(Stored items)
•••••

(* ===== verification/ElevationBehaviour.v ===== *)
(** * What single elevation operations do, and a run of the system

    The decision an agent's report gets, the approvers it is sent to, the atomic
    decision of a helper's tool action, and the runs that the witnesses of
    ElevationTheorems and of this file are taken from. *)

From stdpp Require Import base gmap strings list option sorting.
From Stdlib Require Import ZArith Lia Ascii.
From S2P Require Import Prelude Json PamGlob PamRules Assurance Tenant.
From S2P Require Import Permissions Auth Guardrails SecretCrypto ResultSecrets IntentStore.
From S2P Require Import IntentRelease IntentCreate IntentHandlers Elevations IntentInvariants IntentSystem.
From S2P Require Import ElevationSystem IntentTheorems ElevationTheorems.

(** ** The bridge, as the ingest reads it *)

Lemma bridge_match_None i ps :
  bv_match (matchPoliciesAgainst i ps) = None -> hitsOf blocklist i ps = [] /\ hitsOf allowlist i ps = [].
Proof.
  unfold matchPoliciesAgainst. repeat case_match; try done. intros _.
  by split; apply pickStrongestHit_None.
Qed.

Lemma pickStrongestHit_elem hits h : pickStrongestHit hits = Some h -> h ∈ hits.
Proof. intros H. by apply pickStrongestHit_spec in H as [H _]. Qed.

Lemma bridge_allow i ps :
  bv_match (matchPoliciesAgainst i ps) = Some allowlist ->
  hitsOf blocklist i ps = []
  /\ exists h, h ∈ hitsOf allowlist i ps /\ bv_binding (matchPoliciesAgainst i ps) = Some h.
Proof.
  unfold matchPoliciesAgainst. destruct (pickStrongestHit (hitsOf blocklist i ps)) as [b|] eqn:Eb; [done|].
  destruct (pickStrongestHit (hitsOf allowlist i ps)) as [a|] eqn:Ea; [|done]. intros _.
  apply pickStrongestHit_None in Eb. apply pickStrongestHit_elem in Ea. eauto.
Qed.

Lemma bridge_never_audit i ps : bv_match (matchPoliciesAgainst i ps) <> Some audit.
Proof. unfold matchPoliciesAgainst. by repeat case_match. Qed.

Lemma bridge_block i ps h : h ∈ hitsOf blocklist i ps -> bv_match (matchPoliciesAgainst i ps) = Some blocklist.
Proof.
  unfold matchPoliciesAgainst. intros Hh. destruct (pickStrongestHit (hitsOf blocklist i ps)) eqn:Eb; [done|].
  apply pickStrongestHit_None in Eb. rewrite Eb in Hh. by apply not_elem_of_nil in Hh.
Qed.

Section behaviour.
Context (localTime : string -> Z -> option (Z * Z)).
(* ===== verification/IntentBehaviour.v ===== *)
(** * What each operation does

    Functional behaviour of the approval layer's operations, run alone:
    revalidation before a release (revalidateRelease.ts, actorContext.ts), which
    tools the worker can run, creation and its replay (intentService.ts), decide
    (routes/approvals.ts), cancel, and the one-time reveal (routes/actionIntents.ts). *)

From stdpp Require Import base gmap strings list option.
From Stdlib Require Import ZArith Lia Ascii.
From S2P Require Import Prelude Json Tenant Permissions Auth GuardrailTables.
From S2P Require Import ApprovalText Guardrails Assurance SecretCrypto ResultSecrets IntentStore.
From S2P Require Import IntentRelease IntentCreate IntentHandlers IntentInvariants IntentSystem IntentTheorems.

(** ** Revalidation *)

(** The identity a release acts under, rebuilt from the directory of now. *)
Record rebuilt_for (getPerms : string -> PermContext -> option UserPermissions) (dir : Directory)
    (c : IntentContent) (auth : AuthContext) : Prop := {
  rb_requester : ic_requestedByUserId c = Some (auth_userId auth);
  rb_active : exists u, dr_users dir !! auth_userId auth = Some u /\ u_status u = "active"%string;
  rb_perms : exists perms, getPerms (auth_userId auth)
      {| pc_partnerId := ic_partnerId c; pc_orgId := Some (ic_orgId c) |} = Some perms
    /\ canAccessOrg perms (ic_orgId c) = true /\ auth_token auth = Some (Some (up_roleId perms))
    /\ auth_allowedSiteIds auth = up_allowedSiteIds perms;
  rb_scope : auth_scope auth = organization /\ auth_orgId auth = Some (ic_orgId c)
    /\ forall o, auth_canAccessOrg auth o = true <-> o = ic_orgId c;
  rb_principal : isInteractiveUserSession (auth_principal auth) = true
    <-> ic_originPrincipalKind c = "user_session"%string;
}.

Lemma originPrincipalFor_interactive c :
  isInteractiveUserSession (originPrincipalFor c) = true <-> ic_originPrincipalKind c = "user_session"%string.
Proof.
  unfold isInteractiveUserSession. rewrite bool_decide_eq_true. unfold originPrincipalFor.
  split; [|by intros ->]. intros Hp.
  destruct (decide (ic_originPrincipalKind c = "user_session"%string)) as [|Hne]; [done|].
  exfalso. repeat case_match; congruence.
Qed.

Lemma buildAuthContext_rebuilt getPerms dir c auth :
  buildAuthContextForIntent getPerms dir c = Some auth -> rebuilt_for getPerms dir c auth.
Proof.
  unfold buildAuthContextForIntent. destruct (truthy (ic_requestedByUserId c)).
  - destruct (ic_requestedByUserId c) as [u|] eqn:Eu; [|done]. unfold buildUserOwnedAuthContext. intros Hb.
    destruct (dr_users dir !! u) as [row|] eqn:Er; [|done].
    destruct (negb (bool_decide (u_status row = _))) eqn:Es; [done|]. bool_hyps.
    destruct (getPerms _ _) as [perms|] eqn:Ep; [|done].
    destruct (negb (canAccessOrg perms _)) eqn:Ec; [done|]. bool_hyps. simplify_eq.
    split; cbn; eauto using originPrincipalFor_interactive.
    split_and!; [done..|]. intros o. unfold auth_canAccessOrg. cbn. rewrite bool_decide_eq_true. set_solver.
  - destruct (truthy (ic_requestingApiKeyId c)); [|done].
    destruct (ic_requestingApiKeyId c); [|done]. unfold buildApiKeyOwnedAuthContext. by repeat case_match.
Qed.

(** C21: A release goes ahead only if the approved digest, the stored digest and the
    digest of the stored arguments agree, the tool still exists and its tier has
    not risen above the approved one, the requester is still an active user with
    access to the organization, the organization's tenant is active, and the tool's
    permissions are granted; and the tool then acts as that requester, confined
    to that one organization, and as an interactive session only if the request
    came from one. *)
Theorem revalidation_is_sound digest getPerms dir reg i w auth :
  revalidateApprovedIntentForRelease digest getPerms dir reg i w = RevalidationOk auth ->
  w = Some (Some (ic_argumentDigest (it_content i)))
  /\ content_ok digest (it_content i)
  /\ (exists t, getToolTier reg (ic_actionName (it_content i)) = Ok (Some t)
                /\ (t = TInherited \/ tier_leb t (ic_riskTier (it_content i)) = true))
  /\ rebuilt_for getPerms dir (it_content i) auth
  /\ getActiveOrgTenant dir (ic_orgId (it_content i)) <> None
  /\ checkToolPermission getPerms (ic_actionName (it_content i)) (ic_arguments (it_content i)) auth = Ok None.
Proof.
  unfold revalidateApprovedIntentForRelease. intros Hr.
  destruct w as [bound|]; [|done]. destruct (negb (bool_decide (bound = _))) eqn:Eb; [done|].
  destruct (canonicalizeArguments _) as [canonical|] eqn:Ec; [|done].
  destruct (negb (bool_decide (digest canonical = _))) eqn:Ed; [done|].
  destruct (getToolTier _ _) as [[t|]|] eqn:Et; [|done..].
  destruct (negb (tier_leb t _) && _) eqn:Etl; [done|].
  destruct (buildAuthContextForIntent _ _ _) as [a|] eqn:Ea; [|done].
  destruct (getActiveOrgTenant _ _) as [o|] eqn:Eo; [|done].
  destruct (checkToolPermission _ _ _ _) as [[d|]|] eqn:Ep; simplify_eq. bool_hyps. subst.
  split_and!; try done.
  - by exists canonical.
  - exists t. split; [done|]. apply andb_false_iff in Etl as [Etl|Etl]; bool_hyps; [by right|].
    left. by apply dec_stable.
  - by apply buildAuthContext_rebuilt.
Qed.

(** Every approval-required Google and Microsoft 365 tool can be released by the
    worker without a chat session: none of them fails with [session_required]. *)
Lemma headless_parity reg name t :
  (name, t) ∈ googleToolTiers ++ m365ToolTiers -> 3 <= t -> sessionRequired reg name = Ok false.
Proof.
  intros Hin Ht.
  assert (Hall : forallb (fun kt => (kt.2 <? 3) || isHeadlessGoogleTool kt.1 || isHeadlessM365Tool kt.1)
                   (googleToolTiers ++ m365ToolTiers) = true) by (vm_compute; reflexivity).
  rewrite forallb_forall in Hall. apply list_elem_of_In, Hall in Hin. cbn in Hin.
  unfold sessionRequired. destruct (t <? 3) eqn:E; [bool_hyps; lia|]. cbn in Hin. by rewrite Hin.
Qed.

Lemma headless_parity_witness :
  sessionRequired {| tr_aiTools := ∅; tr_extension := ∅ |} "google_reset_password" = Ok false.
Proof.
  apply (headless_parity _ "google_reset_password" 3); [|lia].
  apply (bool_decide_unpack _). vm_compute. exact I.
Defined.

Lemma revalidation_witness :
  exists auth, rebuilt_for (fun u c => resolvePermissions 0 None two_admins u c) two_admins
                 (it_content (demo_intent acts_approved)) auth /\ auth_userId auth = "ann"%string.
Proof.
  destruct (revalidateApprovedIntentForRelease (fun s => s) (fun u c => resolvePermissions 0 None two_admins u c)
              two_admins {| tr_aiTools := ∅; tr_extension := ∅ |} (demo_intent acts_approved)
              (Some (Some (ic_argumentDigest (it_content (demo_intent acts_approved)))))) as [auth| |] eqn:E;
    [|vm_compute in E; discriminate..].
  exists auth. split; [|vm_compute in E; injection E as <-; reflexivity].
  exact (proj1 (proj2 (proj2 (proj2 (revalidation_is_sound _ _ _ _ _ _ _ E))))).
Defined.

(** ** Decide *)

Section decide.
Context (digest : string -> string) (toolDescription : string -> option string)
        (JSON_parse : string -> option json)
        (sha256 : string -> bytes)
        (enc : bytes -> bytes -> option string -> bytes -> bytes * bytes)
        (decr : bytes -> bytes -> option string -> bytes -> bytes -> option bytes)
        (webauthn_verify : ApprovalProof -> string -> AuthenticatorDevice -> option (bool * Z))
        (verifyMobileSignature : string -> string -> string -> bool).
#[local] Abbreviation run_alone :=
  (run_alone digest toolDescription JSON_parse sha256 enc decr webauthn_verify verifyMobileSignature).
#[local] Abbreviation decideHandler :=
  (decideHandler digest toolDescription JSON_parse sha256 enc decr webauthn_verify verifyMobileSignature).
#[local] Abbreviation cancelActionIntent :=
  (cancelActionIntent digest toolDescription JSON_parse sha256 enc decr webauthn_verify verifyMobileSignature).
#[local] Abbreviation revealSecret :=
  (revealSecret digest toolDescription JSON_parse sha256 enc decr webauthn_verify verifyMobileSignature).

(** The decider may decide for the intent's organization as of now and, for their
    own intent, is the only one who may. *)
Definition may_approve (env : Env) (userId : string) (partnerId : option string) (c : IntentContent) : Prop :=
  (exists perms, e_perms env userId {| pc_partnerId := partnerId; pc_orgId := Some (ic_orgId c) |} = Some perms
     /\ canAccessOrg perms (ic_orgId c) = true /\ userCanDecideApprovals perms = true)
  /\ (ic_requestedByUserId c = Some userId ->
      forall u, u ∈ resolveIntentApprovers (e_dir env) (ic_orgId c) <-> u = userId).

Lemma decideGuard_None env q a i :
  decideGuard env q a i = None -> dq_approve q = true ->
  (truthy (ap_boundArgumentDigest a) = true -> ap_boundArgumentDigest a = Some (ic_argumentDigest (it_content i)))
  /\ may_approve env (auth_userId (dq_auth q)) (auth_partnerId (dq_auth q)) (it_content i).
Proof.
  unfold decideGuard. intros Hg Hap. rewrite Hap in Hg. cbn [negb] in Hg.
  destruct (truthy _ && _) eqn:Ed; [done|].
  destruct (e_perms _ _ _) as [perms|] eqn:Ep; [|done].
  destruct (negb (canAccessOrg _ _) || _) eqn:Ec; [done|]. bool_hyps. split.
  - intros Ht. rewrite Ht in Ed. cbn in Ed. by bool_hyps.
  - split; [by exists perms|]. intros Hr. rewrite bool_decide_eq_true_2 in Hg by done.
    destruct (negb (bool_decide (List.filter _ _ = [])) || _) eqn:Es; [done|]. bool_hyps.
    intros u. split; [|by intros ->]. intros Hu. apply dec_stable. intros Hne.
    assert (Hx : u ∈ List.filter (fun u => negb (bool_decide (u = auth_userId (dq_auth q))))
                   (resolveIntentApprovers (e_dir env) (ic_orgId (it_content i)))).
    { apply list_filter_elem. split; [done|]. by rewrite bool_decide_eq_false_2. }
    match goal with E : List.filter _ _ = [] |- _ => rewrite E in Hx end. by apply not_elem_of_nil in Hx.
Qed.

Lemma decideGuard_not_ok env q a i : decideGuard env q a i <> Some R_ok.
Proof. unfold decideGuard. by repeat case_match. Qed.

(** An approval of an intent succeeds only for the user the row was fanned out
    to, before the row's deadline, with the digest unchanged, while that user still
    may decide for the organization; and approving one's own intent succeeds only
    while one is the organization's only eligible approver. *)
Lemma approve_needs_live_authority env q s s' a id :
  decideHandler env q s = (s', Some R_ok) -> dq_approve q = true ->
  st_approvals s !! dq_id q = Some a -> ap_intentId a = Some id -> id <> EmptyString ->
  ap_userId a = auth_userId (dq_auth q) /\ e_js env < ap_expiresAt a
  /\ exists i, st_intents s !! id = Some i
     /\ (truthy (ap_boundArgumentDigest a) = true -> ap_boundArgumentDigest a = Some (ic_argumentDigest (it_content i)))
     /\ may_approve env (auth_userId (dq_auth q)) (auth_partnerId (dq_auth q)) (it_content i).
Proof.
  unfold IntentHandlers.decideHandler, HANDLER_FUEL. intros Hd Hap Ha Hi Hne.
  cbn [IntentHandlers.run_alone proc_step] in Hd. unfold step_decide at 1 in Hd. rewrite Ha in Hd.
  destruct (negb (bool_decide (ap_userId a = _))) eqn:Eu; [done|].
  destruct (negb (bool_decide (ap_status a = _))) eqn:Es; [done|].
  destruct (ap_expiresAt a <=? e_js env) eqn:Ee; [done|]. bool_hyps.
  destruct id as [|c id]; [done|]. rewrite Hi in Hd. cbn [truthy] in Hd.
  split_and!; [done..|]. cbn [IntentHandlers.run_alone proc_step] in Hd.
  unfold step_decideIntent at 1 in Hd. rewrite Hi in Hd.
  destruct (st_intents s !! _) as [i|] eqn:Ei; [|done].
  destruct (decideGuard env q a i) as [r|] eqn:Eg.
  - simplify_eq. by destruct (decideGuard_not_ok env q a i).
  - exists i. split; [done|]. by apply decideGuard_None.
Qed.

•••••

[EXERCISE OBJECTIVE]
Scan the lines above for "(decr : bytes" and for "#[local] Abbreviation decideHandler". Repeat exactly the line holding each of them and every line in between.

[SOLUTION TO THE PROBLEM]
        (decr : bytes -> bytes -> option string -> bytes -> bytes -> option bytes)
        (webauthn_verify : ApprovalProof -> string -> AuthenticatorDevice -> option (bool * Z))
        (verifyMobileSignature : string -> string -> string -> bool).
#[local] Abbreviation run_alone :=
  (run_alone digest toolDescription JSON_parse sha256 enc decr webauthn_verify verifyMobileSignature).
#[local] Abbreviation decideHandler :=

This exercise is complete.